Das alles erwähnt habend, kann es auf die Anklagen zahlreicher Frauen (u.a. Gwyneth Paltrow und Angelina Jolie, um nur die bekanntesten zu nennen) natürlich niemals die Antwort geben, die Donna Karan – übrigens eine Designerin (sic!) der Presse zu dieser Causa gab, nämlich, dass die Frauen das mit ihrem Kleidungsstil quasi wahrscheinlich auch einfach herausgefordert hatten. Und zwar never ever! Wie man als Frau oder einfach als menschliches Wesen so eine “Erklärung” für sexuellen Missbrauch geben kann, wird mir wohl ewig ein Rätsel bleiben. Und Weinsteins eigene Erklärung dafür, dass er in einer Zeit groß geworden war, in der das irgendwie “zur Kultur gehörte” also quasi gesellschaftlich legitimiert war, lässt einen noch mehr die Hände über dem Kopf zusammenschlagen. Und übrigens sind die Frauen auch nicht selbst schuld, weil sie sich nicht gewehrt oder Weinstein nicht angezeigt haben. Dafür gibt es viele Gründe. Ihnen daraus einen Vorwurf zu machen, ist nur der klassische Versuch einer Opfer-Täter Umkehr. Und ja, fast alle Frauen machen in ihrem Leben zumindest einmal die Erfahrung eines sexuellen Übergriffes in der einen oder anderen Form. Und das ist nicht normal oder als Kavaliersdelikt hinzunehmen, und 2017 sollten wir wirklich soweit sein, da nicht einfach zur Tagesordnung überzugehen.

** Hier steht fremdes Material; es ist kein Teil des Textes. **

(** * bindecoder: the generic binary decoding engine

    A model of [src/bindecoder/decoder.py] (the byte cursor [Decoder], the
    scoped sub-reader [Decoder.substream], the sinks [Viewer],
    [PlainViewer] and [DataViewer]) and of the QuickTime driver
    [qtdecode.py] (the record loop [atoms]/[atom] and the blob renderer
    [hexdump], which [flvdecode.py] repeats verbatim and [jpgdecode.py]
    with [vset] in place of [putv]).

    Python integers are [Z], byte strings are [list Byte.byte], text is
    [string].  Methods that mutate [self] are functions from the state
    before to an outcome and the state after. *)

From Stdlib Require Import ZArith Lia Strings.Byte String Ascii.
From stdpp Require Import base numbers list strings pretty.

Local Open Scope Z_scope.

(** ** Python values and exceptions *)

(** The exception classes the modelled code raises.  [EOFError] is the
    specification's [EndOfData], [KeyError] its [DuplicateKeyError] and
    [IndexError] its [OutOfSequenceError]. *)
Inductive exn :=
| EOFError
| ValueError
| OSError
| KeyError
| IndexError
| StructError
| AssertionError
| AttributeError
| TypeError
| NotImplementedError.

(** Width of an IEEE float as [struct] reads it: ['f'] or ['d']. *)
Inductive float_fmt := Binary32 | Binary64.

(** The scalar values that flow through a driver.  A float is kept as its
    bit pattern: no claim depends on its numeric value. *)
Inductive value :=
| VNone
| VBool (b : bool)
| VInt (i : Z)
| VStr (s : string)
| VBytes (data : list byte)
| VFloat (fmt : float_fmt) (bits : Z).

(** A key of a sink container: drivers pass a [str] or an [int]. *)
Inductive name :=
| NInt (i : Z)
| NStr (s : string).

Inductive Outcome :=
| Normal (v : value)
| Returned (v : value)
| Raised (e : exn).

(** Python's [bool(v)]. *)
Definition truthy (v : value) : bool :=
  match v with
  | VNone => false
  | VBool b => b
  | VInt i => negb (i =? 0)
  | VStr s => negb (String.eqb s "")
  | VBytes data => match data with [] => false | _ => true end
  | VFloat Binary32 bits => negb (bits mod 2 ^ 31 =? 0)
  | VFloat Binary64 bits => negb (bits mod 2 ^ 63 =? 0)
  end.

(** [if name:] in [Decoder.scalar]. *)
Definition name_truthy (n : option name) : bool :=
  match n with
  | None => false
  | Some (NInt i) => negb (i =? 0)
  | Some (NStr s) => negb (String.eqb s "")
  end.

Definition exn_eqb (a b : exn) : bool :=
  match a, b with
  | EOFError, EOFError | ValueError, ValueError | OSError, OSError
  | KeyError, KeyError | IndexError, IndexError | StructError, StructError
  | AssertionError, AssertionError | AttributeError, AttributeError
  | TypeError, TypeError
  | NotImplementedError, NotImplementedError => true
  | _, _ => false
  end.

Definition name_eqb (a b : name) : bool :=
  match a, b with
  | NInt i, NInt j => i =? j
  | NStr s, NStr t => String.eqb s t
  | _, _ => false
  end.

(** ** Byte sources *)

(** What [Decoder] is given as [stream]: an open binary file, or the
    [BytesIO] that [substream] builds. *)
Inductive stream_kind := FileStream | BytesIOStream.

(** A byte source: its whole content and the offset of the next byte
    ([tell()]).  [consumed] is a ghost counter, the running total of the
    lengths of the byte strings [read] has handed out; nothing the code
    computes depends on it. *)
Record Stream := mkStream {
  kind : stream_kind;
  content : list byte;
  offset : nat;
  consumed : nat
}.

Definition BytesIO (data : list byte) : Stream :=
  mkStream BytesIOStream data 0 0.

Definition open_file (data : list byte) : Stream :=
  mkStream FileStream data 0 0.

(** The bytes from the current offset to the end of the source. *)
Definition remaining (s : Stream) : list byte := drop (offset s) (content s).

Definition available (s : Stream) : Z := Z.of_nat (length (remaining s)).

Definition stream_take (data : list byte) (s : Stream) : Stream :=
  mkStream (kind s) (content s)
           (offset s + length data)%nat (consumed s + length data)%nat.

(** [stream.read()] and [stream.read(size)].  A negative size reads to the
    end, except that a buffered file refuses sizes below [-1]. *)
Definition stream_read (size : option Z) (s : Stream) : (exn + list byte) * Stream :=
  match size with
  | None => (inr (remaining s), stream_take (remaining s) s)
  | Some n =>
      if n <? 0 then
        match kind s with
        | FileStream =>
            if n <? -1 then (inl ValueError, s)
            else (inr (remaining s), stream_take (remaining s) s)
        | BytesIOStream => (inr (remaining s), stream_take (remaining s) s)
        end
      else
        let data := take (Z.to_nat n) (remaining s) in
        (inr data, stream_take data s)
  end.
(** The seats of one member: its floor, plus one when its remainder is among
    the largest. *)
Lemma apportion_lookup i w :
  weights !! i = Some w ->
  apportion weights budget !! i =
  Some (w * budget / total +
        (if decide (i ∈ (take (N.to_nat (budget - nsum floors)) sorted).*2)
         then 1 else 0)).
Proof.
  intros Hw. rewrite apportion_unfold, give_left_lookup by apply sorted_nodup.
  rewrite (floors_lookup i w Hw). case_decide as Hin; simpl; f_equal; [|lia].
  apply wadd64_small, (floor_room i w Hw). destruct (decide (budget - nsum floors = 0)) as [E|].
  - rewrite E in Hin. by apply not_elem_of_nil in Hin.
  - lia.
Qed.

Lemma apportion_sum : nsum (apportion weights budget) = budget.
Proof.
  rewrite apportion_unfold. pose proof left_lt as Hlt. pose proof floors_sum as Hfs.
  assert (nsum floors <= budget).
  { assert (0 < total) as Ht by done. revert Hfs Ht. clear.
    generalize (nsum ((fun e => e mod total) <$> exact)) as r.
    generalize (nsum floors) as x, total as t. intros x t r. nia. }
  assert (length sorted = length weights) as Hlen.
  { rewrite <-(length_fmap snd), sorted_perm. apply length_seq. }
  destruct (decide (budget - nsum floors = 0)) as [E|E].
  - rewrite E. assert (give_left sorted 0 floors = floors) as ->; [|lia].
    destruct sorted as [|[r k] rs]; done.
  - rewrite give_left_sum; [rewrite Hlen; lia|apply sorted_nodup|].
    intros i Hi. rewrite sorted_perm in Hi. apply elem_of_seq in Hi.
    destruct (lookup_lt_is_Some_2 weights i) as [w Hw]; [lia|].
    exists (w * budget / total). split; [by apply floors_lookup|].
    apply (floor_room i w Hw). lia.
Qed.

Wie Sasha Stone in ihrem aktuellen Essay über Weinstein richtigerweise schrieb, geht mit Weinstein nicht nur eine Fixgröße der Filmindustrie, sondern auch ein alter, überholter Spirit, eine Dominanz des (weißen) selbstgefälligen Machtmenschens. Dieses Jahr könnte ein Jahr werden, in dem Frauen mehr mitzureden haben bei den Oscars, u.a. die wunderbare Greta Gerwig, die mit Lady Bird erstmals nicht “nur” Co-Autorin ist, sondern Drehbuchautorin und Regisseurin. Und vor allem sollten Frauen und Männer sich in dieser, wie auch in jeder anderen Branche, auf Augenhöhe begegnen können:

“That’s why it’s so essential that we change the power dynamic from the inside out, to address a generation that is tired of Hollywood’s old ways, and is ready to embrace the change no one can stop from coming.”